Son tres horas y media, no aptas para todo el público, pues si bien se puede identificar con alguno de los elementos que la componen (la música, las películas, la época), su narración es bastante intimista, y en ocasiones resulta engorrosa, la aparición de personajes sin importancia real en la historia, tratando de juntar tantas cosas en un mismo trabajo, que hay momentos donde el proceso de contar la historia pareciese estancado, dejando al espectador la tarea de sacar su propia conclusión, al brindar todos los elementos, incluso algunos que parecieran sobrantes, para el ejercicio intelectual de quienes se tomaron el trabajo de asistir a una de las tres funciones en las que fue programada en algunas salas seleccionadas de Cine Colombia.

Finalmente, solo me queda decir que Andrés (Hurtado), después de tomarse un buen tiempo por hacer de mí una criatura viviente en el mundo de los proyectores y las cintas, se llevó una gran decepción al enterarse que éste que les escribe, no sería cineasta, tal como lo manifestara una y otra vez en diversos cine foros dictados, en talleres realizados, en discusiones sostenidas en el patio de recreo, sino que se dejaría llevar por el mundo de las leyes y los códigos, a lo cual, el día que descubrió tal decisión, no halló otra forma de comunicarlo, que con un sonoro ¡hijueputa!

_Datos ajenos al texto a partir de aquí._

(* ===== verification/StoreContract.v ===== *)
(** * What recovery relies on

    The part of [storage.Store] that [RecoverState] uses, as an interface: an
    invariant of the store, the runs and the VMs it holds, and what each call
    does to them, whether it succeeds or fails.  [RecoverState] is proved
    against it, so that what is shown holds for the in-memory store, whose
    instance is here, and for the PostgreSQL store. *)
From stdpp Require Import options.
Set Default Proof Using "Type*".
From S2P Require Import Prelude GoStd GoChan Types Scheduler Effects MemoryStore Recovery.
Open Scope string_scope.
Open Scope list_scope.
Open Scope Z_scope.

Class RecoverableStore (W : Type) := {
  rs_ok : W → Prop;
  rs_runs : W → gmap string TestRun;
  rs_vms : W → gmap string VMInstance;
}.

(** The run [id] has the new status, and is otherwise the same run. *)
Definition touched (id : string) (st : TestRunStatus) (m m' : gmap string TestRun) : Prop :=
  ∃ run run', m !! id = Some run ∧ m' = <[id := run']> m ∧ tr_Status run' = st ∧ tr_ID run' = tr_ID run ∧
    tr_DeviceID run' = tr_DeviceID run ∧ tr_TestSuiteID run' = tr_TestSuiteID run.

Definition vm_touched (id : string) (st : VMStatus) (m m' : gmap string VMInstance) : Prop :=
  ∃ v, m !! id = Some v ∧ m' = <[id := set_vm_Status st v]> m.

Class RecoverableLaws (W : Type) `{!RecoveryStore W, !Processes W, !RecoverableStore W} : Prop := {
  #[global] total_list_runs c :: Total (rec_ListRunningTestRuns c);
  #[global] total_update_run c id st msg :: Total (rec_UpdateTestRunStatus c id st msg);
  #[global] total_list_vms c :: Total (rec_ListOrphanedVMs c);
  #[global] total_update_vm c id st :: Total (rec_UpdateVMStatus c id st);
  #[global] total_kill pid :: Total (os_SIGKILL pid);
  run_keys w id run : rs_ok w → rs_runs w !! id = Some run → tr_ID run = id;
  list_runs_law c w r w' :
    rs_ok w → rec_ListRunningTestRuns c w = Done (r, w') →
    rs_ok w' ∧ rs_runs w' = rs_runs w ∧ rs_vms w' = rs_vms w ∧
    match r with
    | Ok l => NoDup (tr_ID <$> l) ∧ ∀ run, run ∈ l ↔ rs_runs w !! tr_ID run = Some run ∧ in_flight run = true
    | Err _ => True
    end;
  update_run_law c id st msg w r w' :
    rs_ok w → st ≠ TestRunStatusUnset → rec_UpdateTestRunStatus c id st msg w = Done (r, w') →
    rs_ok w' ∧ rs_vms w' = rs_vms w ∧
    match r with
    | Ok _ => touched id st (rs_runs w) (rs_runs w')
    | Err _ => rs_runs w' = rs_runs w ∨ touched id st (rs_runs w) (rs_runs w')
    end;
  list_vms_law c w r w' :
    rs_ok w → rec_ListOrphanedVMs c w = Done (r, w') →
    rs_ok w' ∧ rs_runs w' = rs_runs w ∧ rs_vms w' = rs_vms w ∧
    match r with
    | Ok l => NoDup (vm_ID <$> l) ∧ ∀ v, v ∈ l ↔ rs_vms w !! vm_ID v = Some v ∧ transient v = true
    | Err _ => True
    end;
  update_vm_law c id st w r w' :
    rs_ok w → rec_UpdateVMStatus c id st w = Done (r, w') →
    rs_ok w' ∧ rs_runs w' = rs_runs w ∧
    match r with
    | Ok _ => vm_touched id st (rs_vms w) (rs_vms w')
    | Err _ => rs_vms w' = rs_vms w ∨ vm_touched id st (rs_vms w) (rs_vms w')
    end;
  kill_law pid w r w' :
    rs_ok w → os_SIGKILL pid w = Done (r, w') → rs_ok w' ∧ rs_runs w' = rs_runs w ∧ rs_vms w' = rs_vms w;
}.

Section recover.
Context {W : Type} `{!RecoveryStore W, !Processes W, !RecoverableStore W, !RecoverableLaws W}.
Implicit Types (w : W) (s : Scheduler).

(** The row of a run in flight afterwards: as it was, unless the run was in
    the middle of an execution; and if such a run is queued again, or the
    answer to its update was lost, it is ERRORED. *)
Definition row_after (again : list TestRun) (run : TestRun) (row : option TestRun) : Prop :=
  row = Some run ∧ (mid_execution run = true → run ∉ again) ∨
  mid_execution run = true ∧ ∃ run', row = Some run' ∧ tr_Status run' = TestRunStatusErrored ∧ tr_ID run' = tr_ID run ∧
    tr_DeviceID run' = tr_DeviceID run ∧ tr_TestSuiteID run' = tr_TestSuiteID run.

(** One run: what is queued for it, and what becomes of its row. *)
Record run_recovered (run : TestRun) (again : list TestRun) (w : W) (s : Scheduler) (w' : W) (s' : Scheduler) : Prop := mkRecovered {
  rr_ok : rs_ok w';
  rr_vms : rs_vms w' = rs_vms w;
  rr_queue : sched_queued s (requeued_run <$> again) s';
  rr_again : again = [run] ∨ again = [] ∧ mid_execution run = true;
  rr_rows : rs_runs w' = rs_runs w ∧ (again = [] ∨ mid_execution run = false) ∨
    mid_execution run = true ∧ touched (tr_ID run) TestRunStatusErrored (rs_runs w) (rs_runs w');
}.

Lemma recover_run_law c run w s :
  rs_ok w → ch_closed (notify s) = false → in_flight run = true →
  ∃ n again w' s', recover_run c run (w, s) = Done (n, (w', s')) ∧ (n.1 + n.2)%nat = length again ∧
    run_recovered run again w s w' s'.
Proof.
  intros Hw Ho Hf. unfold recover_run. destruct (mid_execution run) eqn:Hm.
  - destruct (total_update_run c (tr_ID run) TestRunStatusErrored restart_message w) as (r & w' & E).
    destruct (update_run_law _ _ TestRunStatusErrored _ _ _ _ Hw ltac:(done) E) as (Hok & Hvms & Hr).
    destruct (Enqueue_open s (set_tr_VMID "" (set_tr_Status TestRunStatusPending run)) Ho) as (s' & He & Hq).
    assert (Hreq : requeued_run run = set_tr_VMID "" (set_tr_Status TestRunStatusPending run))
      by (unfold requeued_run, mid_execution in *; by destruct (tr_Status run)).
    exists (if is_ok r then (1, 0) else (0, 0))%nat, (if is_ok r then [run] else []), w', (if is_ok r then s' else s).
    assert (Hrun : ∀ k, k = (r ← on_world (rec_UpdateTestRunStatus c (tr_ID run) TestRunStatusErrored restart_message);
      match r with
      | Err _ => mret (0, 0)%nat
      | Ok _ => _ ← on_scheduler (Enqueue (set_tr_VMID "" (set_tr_Status TestRunStatusPending run))); mret (1, 0)%nat
      end) → k (w, s) = Done ((if is_ok r then (1, 0) else (0, 0))%nat, (w', if is_ok r then s' else s))).
    { intros k ->. erewrite M_bind_done by (unfold on_world; by rewrite E). destruct r; [|done]. cbv beta iota.
      by erewrite M_bind_done by (unfold on_scheduler; by rewrite He). }
    split; [unfold mid_execution in Hm; by destruct (tr_Status run); try done; apply Hrun|]. split; [by destruct r|].
    destruct r as [u|e]; split; try done; simpl; [by rewrite Hreq|by left|by right|by apply sched_queued_refl|by right|].
    destruct Hr as [Hr|Hr]; [left; eauto|by right].
  - assert (Est : tr_Status run = TestRunStatusPending) by (unfold in_flight, mid_execution in *; by destruct (tr_Status run)).
    rewrite Est. destruct (Enqueue_open s run Ho) as (s' & He & Hq). exists (0, 1)%nat, [run], w, s'.
    split; [by erewrite M_bind_done by (unfold on_scheduler; by rewrite He)|]. split; [done|].
    split; try done; [|by left|left; eauto]. unfold requeued_run. simpl. by rewrite Est.
Qed.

Pero bueno,  aquí estoy, y Andrés (Caicedo) y Andrés (Hurtado), aún siguen tan vigentes en mi vida en este pequeño espacio que creé, no solo para mitigar un poco la desazón de mi profesor de literatura y de varios conocidos y familiares, sino para mantenerme vivo, para no sentirme decepcionado conmigo mismo, y que cuando llegue el momento de hacer mi propia retrospectiva, no me sienta tan mal por haber cometido la osadía de vivir más de 25 años y tener que vestir día tras día, el traje gris del adulto en el que me convertí.